__Exercise objective__. In the entries that follow, the lines from the one with "induction 1 as [|c cs Hc" through the one with "Lemma cut_lookup i" are the ones to write out, exactly and with both ends included. Nothing else should appear.
══════════
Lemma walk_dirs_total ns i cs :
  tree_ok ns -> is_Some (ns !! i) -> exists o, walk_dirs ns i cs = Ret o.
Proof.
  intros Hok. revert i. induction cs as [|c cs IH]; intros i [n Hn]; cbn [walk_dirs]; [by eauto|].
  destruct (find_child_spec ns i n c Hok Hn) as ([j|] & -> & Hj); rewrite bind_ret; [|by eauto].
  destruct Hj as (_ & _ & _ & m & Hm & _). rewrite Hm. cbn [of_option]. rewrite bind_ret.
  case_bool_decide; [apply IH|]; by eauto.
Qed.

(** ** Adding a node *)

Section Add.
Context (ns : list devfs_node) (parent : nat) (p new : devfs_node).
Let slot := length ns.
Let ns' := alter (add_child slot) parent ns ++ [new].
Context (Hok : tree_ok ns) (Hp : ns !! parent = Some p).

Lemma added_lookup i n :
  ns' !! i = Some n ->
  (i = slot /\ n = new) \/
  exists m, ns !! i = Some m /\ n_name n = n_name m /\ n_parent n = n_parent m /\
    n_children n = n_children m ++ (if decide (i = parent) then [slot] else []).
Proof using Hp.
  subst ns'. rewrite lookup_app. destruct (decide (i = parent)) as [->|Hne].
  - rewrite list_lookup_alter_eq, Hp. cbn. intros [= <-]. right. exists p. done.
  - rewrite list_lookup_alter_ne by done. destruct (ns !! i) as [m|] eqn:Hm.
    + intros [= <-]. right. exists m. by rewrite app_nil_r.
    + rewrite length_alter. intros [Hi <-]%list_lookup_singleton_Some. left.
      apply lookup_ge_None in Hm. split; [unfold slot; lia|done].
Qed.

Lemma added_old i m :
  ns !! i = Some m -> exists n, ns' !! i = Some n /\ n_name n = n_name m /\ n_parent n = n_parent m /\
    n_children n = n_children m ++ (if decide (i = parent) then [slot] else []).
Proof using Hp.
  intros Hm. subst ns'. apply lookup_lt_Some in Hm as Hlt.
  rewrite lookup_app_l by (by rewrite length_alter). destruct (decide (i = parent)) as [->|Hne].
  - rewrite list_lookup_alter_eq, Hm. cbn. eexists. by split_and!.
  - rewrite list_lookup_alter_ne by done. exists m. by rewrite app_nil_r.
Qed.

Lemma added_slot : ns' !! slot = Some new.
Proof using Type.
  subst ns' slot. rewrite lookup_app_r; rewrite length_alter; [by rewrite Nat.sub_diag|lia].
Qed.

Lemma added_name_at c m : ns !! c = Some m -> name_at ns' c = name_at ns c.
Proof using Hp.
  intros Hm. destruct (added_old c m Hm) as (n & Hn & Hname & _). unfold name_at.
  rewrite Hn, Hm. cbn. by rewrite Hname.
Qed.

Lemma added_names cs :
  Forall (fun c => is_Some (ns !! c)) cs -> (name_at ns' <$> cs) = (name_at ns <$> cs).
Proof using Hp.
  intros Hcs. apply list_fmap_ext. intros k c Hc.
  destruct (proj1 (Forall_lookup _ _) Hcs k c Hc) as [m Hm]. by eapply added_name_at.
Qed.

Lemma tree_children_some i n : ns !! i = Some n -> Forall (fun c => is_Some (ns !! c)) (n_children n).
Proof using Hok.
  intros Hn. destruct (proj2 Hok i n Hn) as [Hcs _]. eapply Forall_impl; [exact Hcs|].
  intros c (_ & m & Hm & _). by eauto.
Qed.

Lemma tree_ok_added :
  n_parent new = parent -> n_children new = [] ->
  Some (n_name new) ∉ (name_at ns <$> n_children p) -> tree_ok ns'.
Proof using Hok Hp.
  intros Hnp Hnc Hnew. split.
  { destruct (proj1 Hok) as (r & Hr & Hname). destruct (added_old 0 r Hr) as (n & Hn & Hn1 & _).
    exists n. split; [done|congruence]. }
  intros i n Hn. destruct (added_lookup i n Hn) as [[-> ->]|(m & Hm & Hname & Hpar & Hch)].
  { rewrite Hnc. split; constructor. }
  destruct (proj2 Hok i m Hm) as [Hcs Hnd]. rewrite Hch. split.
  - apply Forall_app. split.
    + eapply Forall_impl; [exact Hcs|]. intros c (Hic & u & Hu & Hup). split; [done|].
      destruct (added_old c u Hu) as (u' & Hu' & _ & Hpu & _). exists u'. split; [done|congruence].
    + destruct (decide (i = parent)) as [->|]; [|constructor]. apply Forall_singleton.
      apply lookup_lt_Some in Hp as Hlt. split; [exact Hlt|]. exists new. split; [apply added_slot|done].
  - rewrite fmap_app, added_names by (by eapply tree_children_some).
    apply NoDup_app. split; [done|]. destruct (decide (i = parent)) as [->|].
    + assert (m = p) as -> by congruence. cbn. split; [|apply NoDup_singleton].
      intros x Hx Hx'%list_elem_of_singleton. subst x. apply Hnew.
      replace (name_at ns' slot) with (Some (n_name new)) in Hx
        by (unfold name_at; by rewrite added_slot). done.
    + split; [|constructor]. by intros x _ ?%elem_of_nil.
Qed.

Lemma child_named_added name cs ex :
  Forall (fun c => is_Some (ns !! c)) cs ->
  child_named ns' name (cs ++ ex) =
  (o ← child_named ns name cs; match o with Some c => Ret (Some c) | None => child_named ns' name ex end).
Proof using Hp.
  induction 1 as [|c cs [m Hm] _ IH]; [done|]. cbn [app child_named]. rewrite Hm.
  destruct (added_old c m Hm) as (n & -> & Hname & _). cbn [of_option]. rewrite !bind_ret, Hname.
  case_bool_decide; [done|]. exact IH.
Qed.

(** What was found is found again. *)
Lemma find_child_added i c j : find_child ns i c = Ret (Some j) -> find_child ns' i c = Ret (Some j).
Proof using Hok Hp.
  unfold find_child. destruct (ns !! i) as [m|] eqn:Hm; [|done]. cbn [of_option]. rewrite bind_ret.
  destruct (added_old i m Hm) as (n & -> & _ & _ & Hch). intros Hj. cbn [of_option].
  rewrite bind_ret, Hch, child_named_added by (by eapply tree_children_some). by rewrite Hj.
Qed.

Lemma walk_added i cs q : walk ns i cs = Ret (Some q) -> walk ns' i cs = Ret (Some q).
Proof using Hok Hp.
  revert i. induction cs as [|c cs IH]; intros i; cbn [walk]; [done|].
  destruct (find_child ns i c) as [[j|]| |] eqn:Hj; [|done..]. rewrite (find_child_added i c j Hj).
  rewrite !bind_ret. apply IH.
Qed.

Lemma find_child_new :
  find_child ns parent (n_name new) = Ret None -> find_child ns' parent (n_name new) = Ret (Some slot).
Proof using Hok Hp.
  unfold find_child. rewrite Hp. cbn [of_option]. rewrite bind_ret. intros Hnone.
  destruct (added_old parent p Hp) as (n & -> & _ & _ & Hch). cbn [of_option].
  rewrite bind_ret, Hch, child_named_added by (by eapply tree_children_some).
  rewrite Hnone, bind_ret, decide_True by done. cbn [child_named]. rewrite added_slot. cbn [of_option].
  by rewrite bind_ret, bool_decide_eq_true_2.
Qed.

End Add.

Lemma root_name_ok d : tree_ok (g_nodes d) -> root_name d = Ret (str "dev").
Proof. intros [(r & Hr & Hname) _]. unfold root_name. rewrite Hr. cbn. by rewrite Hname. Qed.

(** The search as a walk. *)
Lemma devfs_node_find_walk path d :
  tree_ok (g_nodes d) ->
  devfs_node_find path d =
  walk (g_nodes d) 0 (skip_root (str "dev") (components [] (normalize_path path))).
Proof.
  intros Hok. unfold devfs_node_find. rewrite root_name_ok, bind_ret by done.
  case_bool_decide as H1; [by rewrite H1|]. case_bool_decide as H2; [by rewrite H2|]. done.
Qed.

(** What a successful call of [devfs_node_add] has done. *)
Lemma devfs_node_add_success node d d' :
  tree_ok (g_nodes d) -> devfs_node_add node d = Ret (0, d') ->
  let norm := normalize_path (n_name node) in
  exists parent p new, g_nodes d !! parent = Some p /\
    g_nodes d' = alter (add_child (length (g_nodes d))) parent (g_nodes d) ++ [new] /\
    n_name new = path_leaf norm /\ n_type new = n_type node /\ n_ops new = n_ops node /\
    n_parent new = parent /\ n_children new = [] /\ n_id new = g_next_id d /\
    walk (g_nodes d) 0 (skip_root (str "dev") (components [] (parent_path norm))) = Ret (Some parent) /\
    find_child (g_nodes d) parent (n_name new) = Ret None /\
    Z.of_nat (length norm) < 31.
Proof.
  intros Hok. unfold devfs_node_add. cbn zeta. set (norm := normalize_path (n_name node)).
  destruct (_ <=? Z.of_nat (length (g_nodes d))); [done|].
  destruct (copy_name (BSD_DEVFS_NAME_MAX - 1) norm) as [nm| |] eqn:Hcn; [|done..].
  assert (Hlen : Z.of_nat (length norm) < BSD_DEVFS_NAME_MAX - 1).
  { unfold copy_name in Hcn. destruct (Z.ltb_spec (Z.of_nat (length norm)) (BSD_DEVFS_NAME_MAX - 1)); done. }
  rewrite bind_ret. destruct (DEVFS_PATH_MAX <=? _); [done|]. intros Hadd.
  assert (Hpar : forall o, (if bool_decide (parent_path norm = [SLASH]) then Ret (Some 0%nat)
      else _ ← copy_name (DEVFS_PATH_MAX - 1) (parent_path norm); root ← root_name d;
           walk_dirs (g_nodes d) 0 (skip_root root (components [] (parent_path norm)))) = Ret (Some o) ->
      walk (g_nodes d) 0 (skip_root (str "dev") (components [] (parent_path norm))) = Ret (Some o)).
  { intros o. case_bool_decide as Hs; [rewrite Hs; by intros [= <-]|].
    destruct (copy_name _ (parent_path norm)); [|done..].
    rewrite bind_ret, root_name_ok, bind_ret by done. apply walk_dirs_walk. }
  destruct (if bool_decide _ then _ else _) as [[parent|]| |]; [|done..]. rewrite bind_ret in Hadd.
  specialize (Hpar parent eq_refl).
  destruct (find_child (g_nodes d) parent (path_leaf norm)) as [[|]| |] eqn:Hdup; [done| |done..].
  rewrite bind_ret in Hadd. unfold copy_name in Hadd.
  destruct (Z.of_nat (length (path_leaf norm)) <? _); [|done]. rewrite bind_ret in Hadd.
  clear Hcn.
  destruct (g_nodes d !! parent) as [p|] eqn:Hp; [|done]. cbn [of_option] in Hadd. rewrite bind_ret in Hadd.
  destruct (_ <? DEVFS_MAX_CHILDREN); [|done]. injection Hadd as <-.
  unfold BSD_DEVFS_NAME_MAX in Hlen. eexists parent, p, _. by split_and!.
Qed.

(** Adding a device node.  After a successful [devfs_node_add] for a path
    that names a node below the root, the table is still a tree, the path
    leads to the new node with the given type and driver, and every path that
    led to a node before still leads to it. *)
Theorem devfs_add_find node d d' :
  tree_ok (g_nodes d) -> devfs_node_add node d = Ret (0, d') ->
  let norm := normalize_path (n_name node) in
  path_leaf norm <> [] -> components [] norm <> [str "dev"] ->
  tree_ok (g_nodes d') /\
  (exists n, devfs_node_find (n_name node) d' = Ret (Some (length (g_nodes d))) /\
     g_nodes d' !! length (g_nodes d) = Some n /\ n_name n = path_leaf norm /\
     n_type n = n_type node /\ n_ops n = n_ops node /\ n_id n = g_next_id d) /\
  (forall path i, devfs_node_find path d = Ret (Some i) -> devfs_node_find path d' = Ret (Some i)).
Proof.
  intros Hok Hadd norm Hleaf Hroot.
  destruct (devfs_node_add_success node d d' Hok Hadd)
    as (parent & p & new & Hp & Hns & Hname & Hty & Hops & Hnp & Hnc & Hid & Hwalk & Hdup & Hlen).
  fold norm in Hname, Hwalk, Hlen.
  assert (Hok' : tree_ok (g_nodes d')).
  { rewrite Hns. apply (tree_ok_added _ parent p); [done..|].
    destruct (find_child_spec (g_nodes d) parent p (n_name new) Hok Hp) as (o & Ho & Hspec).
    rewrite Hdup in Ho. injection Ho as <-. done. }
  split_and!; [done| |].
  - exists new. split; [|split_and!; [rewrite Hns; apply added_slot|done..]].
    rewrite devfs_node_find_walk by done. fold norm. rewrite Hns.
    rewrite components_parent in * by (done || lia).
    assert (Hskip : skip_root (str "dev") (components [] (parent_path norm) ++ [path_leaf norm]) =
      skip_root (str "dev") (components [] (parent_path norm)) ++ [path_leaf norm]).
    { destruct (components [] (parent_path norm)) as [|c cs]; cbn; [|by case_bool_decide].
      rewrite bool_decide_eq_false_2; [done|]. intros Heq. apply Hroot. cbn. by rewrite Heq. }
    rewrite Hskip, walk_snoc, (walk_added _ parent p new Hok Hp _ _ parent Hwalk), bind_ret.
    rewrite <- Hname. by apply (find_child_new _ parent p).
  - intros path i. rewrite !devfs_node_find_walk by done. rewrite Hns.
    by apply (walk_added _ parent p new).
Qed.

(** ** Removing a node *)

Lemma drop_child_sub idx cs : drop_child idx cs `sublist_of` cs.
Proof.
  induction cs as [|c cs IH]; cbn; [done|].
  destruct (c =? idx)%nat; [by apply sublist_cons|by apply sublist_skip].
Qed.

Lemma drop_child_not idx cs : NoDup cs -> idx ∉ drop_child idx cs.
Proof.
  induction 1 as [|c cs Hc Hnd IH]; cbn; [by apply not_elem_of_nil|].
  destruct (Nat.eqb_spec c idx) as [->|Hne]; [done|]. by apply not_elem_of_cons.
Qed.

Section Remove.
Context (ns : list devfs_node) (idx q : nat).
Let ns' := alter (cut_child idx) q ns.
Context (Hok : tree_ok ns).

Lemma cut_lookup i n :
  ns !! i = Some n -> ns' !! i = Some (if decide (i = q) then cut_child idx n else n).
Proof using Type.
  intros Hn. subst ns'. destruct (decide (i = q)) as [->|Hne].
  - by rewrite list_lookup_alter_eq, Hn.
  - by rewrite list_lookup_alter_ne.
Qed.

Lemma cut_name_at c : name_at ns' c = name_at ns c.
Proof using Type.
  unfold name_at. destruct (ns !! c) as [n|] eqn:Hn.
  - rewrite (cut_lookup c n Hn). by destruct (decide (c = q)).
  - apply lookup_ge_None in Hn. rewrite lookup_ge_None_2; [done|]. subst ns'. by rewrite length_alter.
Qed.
══════════
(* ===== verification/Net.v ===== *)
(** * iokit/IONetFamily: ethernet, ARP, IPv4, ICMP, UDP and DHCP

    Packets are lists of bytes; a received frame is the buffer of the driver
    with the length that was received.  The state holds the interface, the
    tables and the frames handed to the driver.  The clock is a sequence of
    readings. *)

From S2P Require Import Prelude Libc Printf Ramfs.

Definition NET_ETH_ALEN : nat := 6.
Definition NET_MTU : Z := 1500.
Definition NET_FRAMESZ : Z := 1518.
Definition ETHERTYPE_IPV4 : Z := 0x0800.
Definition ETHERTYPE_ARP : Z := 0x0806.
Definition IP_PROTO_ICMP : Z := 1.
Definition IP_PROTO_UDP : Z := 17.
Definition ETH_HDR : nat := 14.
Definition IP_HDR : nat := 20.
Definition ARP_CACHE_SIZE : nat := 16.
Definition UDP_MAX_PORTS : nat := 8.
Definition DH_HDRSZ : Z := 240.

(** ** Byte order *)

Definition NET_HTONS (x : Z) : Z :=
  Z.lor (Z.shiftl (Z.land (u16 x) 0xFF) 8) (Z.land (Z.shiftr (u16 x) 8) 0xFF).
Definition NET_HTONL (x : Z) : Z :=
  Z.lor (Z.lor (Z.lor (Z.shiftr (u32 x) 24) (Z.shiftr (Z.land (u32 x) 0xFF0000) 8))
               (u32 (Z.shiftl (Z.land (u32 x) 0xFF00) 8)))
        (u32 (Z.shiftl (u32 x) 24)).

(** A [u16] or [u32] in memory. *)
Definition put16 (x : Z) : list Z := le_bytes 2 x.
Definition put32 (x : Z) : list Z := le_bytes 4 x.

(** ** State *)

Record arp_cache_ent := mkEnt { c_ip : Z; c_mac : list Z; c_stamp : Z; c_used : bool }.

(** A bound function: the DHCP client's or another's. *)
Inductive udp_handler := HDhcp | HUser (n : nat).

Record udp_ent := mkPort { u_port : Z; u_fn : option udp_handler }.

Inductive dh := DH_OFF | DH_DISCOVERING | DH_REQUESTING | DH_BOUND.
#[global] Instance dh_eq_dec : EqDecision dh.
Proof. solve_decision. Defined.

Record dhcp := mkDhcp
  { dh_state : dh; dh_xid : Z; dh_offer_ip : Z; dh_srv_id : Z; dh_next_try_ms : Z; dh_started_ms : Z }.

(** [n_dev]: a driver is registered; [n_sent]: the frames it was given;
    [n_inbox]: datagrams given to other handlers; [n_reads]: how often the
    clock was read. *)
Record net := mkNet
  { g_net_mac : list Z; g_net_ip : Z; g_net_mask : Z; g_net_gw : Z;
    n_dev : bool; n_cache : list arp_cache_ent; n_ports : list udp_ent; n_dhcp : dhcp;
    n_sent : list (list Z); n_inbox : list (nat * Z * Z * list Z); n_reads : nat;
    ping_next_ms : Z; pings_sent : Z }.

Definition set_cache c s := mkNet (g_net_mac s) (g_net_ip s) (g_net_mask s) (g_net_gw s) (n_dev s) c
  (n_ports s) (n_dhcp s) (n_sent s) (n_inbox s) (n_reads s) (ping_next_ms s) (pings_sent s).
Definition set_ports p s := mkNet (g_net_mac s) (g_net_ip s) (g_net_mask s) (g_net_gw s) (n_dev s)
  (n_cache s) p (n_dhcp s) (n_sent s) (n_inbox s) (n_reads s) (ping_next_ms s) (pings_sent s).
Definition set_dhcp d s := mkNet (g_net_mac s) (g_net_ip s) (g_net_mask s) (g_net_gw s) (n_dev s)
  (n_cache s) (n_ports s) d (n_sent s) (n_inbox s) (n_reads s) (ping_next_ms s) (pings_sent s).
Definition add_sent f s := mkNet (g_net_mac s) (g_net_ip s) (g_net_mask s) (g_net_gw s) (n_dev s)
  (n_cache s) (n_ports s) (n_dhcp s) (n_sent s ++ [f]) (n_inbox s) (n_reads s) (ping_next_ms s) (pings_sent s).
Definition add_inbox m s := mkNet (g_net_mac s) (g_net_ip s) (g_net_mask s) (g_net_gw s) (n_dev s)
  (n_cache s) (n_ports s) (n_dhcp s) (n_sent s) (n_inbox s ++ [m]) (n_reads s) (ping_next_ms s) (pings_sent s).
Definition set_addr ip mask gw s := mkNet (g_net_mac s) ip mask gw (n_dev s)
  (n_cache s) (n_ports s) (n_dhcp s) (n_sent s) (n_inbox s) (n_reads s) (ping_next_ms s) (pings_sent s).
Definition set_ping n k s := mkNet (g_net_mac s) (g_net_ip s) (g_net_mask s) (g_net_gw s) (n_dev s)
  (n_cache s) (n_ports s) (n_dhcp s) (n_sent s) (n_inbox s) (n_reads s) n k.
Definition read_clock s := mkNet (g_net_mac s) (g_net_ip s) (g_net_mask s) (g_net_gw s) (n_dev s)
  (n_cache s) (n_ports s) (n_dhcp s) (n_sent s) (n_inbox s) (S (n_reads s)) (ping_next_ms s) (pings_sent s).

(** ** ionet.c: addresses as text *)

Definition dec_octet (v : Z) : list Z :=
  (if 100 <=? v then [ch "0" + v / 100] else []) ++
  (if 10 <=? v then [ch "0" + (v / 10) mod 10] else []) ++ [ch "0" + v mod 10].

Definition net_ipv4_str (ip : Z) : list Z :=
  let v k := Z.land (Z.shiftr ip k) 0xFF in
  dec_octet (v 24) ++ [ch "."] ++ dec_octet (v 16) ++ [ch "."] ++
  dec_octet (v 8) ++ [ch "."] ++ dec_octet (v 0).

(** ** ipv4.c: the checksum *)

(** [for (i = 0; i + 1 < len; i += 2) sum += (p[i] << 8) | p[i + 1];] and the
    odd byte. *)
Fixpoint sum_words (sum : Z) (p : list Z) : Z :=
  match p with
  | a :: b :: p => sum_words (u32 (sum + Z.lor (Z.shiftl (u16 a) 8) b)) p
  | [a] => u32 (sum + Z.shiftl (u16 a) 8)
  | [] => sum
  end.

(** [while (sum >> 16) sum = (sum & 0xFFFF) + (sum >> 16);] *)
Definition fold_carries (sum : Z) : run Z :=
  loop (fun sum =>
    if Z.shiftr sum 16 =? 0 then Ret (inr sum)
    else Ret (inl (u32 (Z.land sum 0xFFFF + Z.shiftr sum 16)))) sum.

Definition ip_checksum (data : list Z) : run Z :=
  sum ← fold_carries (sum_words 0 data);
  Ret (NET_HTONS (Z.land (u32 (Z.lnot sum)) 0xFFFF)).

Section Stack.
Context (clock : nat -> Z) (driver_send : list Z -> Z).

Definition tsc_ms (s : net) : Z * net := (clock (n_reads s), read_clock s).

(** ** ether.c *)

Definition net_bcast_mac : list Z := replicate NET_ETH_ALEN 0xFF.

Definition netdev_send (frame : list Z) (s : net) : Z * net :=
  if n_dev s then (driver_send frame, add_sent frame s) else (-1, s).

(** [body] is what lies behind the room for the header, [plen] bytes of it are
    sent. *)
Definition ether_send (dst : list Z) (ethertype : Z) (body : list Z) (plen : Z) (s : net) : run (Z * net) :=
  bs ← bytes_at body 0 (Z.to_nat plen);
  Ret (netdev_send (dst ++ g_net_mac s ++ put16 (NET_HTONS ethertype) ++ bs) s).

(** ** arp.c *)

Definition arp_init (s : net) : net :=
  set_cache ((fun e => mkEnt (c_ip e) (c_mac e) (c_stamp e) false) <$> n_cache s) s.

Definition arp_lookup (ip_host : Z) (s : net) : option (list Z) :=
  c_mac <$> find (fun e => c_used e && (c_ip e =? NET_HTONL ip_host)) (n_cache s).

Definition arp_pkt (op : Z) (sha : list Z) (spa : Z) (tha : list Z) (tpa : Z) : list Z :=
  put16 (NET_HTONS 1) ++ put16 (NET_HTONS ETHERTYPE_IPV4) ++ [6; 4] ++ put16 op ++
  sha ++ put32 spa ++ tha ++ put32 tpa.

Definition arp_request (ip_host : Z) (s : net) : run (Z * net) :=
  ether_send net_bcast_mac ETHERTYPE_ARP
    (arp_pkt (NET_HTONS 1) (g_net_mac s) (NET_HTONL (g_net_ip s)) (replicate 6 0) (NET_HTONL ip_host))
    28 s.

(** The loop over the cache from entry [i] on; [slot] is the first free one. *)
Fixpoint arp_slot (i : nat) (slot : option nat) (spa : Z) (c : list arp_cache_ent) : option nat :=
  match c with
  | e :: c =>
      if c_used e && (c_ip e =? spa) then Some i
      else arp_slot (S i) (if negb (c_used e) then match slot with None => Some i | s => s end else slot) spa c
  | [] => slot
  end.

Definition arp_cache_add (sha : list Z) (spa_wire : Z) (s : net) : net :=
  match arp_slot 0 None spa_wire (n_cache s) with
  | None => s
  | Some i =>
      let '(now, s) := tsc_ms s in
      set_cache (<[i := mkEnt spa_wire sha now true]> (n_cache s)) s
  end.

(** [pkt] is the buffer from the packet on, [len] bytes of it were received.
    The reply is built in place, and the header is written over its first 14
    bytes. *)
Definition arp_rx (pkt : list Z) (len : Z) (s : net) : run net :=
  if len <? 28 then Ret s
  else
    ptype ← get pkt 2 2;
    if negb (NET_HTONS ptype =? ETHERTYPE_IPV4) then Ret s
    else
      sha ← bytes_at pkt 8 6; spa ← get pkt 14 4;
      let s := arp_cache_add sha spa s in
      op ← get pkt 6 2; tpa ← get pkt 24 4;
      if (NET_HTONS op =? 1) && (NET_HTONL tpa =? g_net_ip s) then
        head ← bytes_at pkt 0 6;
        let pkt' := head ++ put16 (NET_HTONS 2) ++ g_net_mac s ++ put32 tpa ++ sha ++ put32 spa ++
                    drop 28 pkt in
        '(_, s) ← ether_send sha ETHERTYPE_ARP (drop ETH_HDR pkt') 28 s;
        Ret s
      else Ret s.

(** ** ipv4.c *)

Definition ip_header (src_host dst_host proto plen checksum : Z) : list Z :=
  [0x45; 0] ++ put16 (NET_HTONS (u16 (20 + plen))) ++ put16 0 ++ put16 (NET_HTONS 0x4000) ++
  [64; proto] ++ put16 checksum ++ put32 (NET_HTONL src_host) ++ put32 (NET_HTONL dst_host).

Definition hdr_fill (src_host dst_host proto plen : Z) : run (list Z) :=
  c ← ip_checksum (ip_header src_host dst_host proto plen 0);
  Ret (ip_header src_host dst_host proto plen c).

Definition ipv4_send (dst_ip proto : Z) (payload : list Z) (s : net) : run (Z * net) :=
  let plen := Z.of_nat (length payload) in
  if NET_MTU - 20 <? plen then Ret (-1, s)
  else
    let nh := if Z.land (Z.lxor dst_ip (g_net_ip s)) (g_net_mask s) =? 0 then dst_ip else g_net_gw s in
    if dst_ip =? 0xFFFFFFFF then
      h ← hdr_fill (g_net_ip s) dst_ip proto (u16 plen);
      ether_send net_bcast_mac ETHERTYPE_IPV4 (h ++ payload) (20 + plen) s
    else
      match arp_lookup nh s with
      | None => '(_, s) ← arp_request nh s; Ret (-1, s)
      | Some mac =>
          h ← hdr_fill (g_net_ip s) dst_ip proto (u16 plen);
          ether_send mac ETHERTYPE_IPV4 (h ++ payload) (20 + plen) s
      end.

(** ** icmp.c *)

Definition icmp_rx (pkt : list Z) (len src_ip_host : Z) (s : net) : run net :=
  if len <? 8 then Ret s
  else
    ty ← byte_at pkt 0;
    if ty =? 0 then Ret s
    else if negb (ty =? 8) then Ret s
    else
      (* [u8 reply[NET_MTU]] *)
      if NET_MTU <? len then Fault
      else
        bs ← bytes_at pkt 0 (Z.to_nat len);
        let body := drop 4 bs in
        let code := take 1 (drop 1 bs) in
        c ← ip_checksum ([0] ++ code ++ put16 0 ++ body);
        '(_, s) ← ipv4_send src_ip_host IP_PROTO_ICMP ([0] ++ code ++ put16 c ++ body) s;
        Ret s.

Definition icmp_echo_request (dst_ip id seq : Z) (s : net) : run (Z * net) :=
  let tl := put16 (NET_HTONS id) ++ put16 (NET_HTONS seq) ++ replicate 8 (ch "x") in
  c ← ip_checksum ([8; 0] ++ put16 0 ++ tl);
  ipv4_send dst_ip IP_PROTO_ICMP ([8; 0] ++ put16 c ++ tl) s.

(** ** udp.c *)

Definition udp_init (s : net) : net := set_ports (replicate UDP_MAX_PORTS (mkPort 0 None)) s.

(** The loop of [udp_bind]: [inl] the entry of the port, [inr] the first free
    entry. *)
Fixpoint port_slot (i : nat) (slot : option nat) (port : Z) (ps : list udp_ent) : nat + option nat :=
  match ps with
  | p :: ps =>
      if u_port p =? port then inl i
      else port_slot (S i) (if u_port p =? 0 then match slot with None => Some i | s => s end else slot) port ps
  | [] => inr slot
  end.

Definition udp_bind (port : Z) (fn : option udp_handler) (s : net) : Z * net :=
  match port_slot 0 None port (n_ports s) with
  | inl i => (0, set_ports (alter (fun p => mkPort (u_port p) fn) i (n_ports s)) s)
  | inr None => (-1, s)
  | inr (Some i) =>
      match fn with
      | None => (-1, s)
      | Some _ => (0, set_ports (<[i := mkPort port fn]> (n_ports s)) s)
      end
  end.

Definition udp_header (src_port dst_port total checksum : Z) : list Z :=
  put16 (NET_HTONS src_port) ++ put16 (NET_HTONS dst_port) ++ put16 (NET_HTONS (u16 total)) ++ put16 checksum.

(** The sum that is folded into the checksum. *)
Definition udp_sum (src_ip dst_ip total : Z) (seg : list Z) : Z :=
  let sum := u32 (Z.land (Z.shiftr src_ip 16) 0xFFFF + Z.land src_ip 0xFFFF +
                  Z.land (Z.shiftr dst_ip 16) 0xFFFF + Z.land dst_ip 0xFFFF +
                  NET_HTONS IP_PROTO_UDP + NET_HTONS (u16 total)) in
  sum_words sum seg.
══════════
__Response area__.
  induction 1 as [|c cs Hc Hnd IH]; cbn; [by apply not_elem_of_nil|].
  destruct (Nat.eqb_spec c idx) as [->|Hne]; [done|]. by apply not_elem_of_cons.
Qed.

Section Remove.
Context (ns : list devfs_node) (idx q : nat).
Let ns' := alter (cut_child idx) q ns.
Context (Hok : tree_ok ns).

Lemma cut_lookup i n :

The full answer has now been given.